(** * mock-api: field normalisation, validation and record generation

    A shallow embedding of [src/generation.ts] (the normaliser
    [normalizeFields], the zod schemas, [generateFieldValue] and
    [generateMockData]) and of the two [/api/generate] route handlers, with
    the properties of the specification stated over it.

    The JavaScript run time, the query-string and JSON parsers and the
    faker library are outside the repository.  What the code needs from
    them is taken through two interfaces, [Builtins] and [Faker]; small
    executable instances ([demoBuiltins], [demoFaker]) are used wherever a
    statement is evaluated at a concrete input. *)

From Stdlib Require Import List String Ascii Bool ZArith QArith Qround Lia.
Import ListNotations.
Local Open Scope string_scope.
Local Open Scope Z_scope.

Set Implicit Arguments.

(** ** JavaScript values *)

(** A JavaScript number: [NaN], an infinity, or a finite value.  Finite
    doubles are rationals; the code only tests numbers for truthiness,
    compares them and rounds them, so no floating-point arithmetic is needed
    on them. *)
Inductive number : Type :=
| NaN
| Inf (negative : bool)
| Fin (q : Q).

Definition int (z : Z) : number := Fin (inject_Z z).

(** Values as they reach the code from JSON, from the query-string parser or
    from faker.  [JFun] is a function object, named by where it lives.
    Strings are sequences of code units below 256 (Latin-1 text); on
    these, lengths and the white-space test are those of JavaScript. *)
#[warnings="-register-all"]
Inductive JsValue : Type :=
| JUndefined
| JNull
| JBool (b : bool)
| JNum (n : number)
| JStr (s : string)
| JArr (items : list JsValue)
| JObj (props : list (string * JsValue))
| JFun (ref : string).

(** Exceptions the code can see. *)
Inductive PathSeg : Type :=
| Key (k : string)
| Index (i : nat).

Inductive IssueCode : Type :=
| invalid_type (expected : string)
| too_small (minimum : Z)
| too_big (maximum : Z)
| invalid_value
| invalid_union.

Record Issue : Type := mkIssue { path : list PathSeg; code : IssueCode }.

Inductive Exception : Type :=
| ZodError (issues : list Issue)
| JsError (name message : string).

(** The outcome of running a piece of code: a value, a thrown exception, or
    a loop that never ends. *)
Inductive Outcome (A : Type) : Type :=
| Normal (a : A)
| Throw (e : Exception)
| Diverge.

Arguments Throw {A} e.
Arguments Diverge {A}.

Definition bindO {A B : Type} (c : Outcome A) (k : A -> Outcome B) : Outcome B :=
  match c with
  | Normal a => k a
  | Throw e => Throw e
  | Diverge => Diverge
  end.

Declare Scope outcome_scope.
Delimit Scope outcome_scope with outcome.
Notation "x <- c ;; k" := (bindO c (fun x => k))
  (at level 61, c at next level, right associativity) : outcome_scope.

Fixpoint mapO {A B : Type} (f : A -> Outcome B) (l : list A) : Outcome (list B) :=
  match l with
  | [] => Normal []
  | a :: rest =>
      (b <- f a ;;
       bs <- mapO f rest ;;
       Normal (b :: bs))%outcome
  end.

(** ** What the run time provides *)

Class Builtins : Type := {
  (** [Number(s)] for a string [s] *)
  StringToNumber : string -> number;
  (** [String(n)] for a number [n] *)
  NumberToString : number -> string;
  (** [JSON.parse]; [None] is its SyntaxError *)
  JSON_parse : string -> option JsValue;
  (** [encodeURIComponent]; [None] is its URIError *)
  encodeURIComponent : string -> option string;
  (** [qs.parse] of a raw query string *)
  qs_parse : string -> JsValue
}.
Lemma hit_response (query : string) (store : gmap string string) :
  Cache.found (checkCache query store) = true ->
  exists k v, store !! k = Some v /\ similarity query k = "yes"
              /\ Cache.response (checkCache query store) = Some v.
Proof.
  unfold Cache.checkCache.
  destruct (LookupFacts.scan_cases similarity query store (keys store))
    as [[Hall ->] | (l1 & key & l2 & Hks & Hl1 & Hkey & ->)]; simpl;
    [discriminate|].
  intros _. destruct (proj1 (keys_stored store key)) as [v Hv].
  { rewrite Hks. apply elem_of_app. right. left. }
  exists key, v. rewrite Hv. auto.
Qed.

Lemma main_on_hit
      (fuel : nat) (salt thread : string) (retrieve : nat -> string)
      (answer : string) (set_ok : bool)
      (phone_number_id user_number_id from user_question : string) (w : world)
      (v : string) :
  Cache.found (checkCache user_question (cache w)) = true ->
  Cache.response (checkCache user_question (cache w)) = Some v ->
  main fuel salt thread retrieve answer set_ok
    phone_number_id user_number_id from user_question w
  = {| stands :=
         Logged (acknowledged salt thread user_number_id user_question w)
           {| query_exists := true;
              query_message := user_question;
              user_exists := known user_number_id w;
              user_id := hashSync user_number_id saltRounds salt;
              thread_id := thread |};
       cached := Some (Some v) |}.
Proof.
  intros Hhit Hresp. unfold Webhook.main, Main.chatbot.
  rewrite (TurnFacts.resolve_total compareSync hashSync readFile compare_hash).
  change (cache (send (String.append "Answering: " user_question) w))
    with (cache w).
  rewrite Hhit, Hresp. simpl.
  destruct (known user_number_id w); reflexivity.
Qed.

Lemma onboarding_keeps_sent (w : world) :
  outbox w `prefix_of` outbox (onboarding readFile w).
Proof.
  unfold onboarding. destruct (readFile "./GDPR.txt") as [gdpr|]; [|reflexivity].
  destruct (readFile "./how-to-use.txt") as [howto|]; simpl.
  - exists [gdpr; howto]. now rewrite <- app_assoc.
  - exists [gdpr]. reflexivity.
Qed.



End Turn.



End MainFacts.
· · · ·
WHAT THE TASK ASKS :: Print all the entries exactly as written.

EXERCISE SOLUTION ::
(** * mock-api: field normalisation, validation and record generation

    A shallow embedding of [src/generation.ts] (the normaliser
    [normalizeFields], the zod schemas, [generateFieldValue] and
    [generateMockData]) and of the two [/api/generate] route handlers, with
    the properties of the specification stated over it.

    The JavaScript run time, the query-string and JSON parsers and the
    faker library are outside the repository.  What the code needs from
    them is taken through two interfaces, [Builtins] and [Faker]; small
    executable instances ([demoBuiltins], [demoFaker]) are used wherever a
    statement is evaluated at a concrete input. *)

From Stdlib Require Import List String Ascii Bool ZArith QArith Qround Lia.
Import ListNotations.
Local Open Scope string_scope.
Local Open Scope Z_scope.

Set Implicit Arguments.

(** ** JavaScript values *)

(** A JavaScript number: [NaN], an infinity, or a finite value.  Finite
    doubles are rationals; the code only tests numbers for truthiness,
    compares them and rounds them, so no floating-point arithmetic is needed
    on them. *)
Inductive number : Type :=
| NaN
| Inf (negative : bool)
| Fin (q : Q).

Definition int (z : Z) : number := Fin (inject_Z z).

(** Values as they reach the code from JSON, from the query-string parser or
    from faker.  [JFun] is a function object, named by where it lives.
    Strings are sequences of code units below 256 (Latin-1 text); on
    these, lengths and the white-space test are those of JavaScript. *)
#[warnings="-register-all"]
Inductive JsValue : Type :=
| JUndefined
| JNull
| JBool (b : bool)
| JNum (n : number)
| JStr (s : string)
| JArr (items : list JsValue)
| JObj (props : list (string * JsValue))
| JFun (ref : string).

(** Exceptions the code can see. *)
Inductive PathSeg : Type :=
| Key (k : string)
| Index (i : nat).

Inductive IssueCode : Type :=
| invalid_type (expected : string)
| too_small (minimum : Z)
| too_big (maximum : Z)
| invalid_value
| invalid_union.

Record Issue : Type := mkIssue { path : list PathSeg; code : IssueCode }.

Inductive Exception : Type :=
| ZodError (issues : list Issue)
| JsError (name message : string).

(** The outcome of running a piece of code: a value, a thrown exception, or
    a loop that never ends. *)
Inductive Outcome (A : Type) : Type :=
| Normal (a : A)
| Throw (e : Exception)
| Diverge.

Arguments Throw {A} e.
Arguments Diverge {A}.

Definition bindO {A B : Type} (c : Outcome A) (k : A -> Outcome B) : Outcome B :=
  match c with
  | Normal a => k a
  | Throw e => Throw e
  | Diverge => Diverge
  end.

Declare Scope outcome_scope.
Delimit Scope outcome_scope with outcome.
Notation "x <- c ;; k" := (bindO c (fun x => k))
  (at level 61, c at next level, right associativity) : outcome_scope.

Fixpoint mapO {A B : Type} (f : A -> Outcome B) (l : list A) : Outcome (list B) :=
  match l with
  | [] => Normal []
  | a :: rest =>
      (b <- f a ;;
       bs <- mapO f rest ;;
       Normal (b :: bs))%outcome
  end.

(** ** What the run time provides *)

Class Builtins : Type := {
  (** [Number(s)] for a string [s] *)
  StringToNumber : string -> number;
  (** [String(n)] for a number [n] *)
  NumberToString : number -> string;
  (** [JSON.parse]; [None] is its SyntaxError *)
  JSON_parse : string -> option JsValue;
  (** [encodeURIComponent]; [None] is its URIError *)
  encodeURIComponent : string -> option string;
  (** [qs.parse] of a raw query string *)
  qs_parse : string -> JsValue
}.
Lemma hit_response (query : string) (store : gmap string string) :
  Cache.found (checkCache query store) = true ->
  exists k v, store !! k = Some v /\ similarity query k = "yes"
              /\ Cache.response (checkCache query store) = Some v.
Proof.
  unfold Cache.checkCache.
  destruct (LookupFacts.scan_cases similarity query store (keys store))
    as [[Hall ->] | (l1 & key & l2 & Hks & Hl1 & Hkey & ->)]; simpl;
    [discriminate|].
  intros _. destruct (proj1 (keys_stored store key)) as [v Hv].
  { rewrite Hks. apply elem_of_app. right. left. }
  exists key, v. rewrite Hv. auto.
Qed.

Lemma main_on_hit
      (fuel : nat) (salt thread : string) (retrieve : nat -> string)
      (answer : string) (set_ok : bool)
      (phone_number_id user_number_id from user_question : string) (w : world)
      (v : string) :
  Cache.found (checkCache user_question (cache w)) = true ->
  Cache.response (checkCache user_question (cache w)) = Some v ->
  main fuel salt thread retrieve answer set_ok
    phone_number_id user_number_id from user_question w
  = {| stands :=
         Logged (acknowledged salt thread user_number_id user_question w)
           {| query_exists := true;
              query_message := user_question;
              user_exists := known user_number_id w;
              user_id := hashSync user_number_id saltRounds salt;
              thread_id := thread |};
       cached := Some (Some v) |}.
Proof.
  intros Hhit Hresp. unfold Webhook.main, Main.chatbot.
  rewrite (TurnFacts.resolve_total compareSync hashSync readFile compare_hash).
  change (cache (send (String.append "Answering: " user_question) w))
    with (cache w).
  rewrite Hhit, Hresp. simpl.
  destruct (known user_number_id w); reflexivity.
Qed.

Lemma onboarding_keeps_sent (w : world) :
  outbox w `prefix_of` outbox (onboarding readFile w).
Proof.
  unfold onboarding. destruct (readFile "./GDPR.txt") as [gdpr|]; [|reflexivity].
  destruct (readFile "./how-to-use.txt") as [howto|]; simpl.
  - exists [gdpr; howto]. now rewrite <- app_assoc.
  - exists [gdpr]. reflexivity.
Qed.



End Turn.



End MainFacts.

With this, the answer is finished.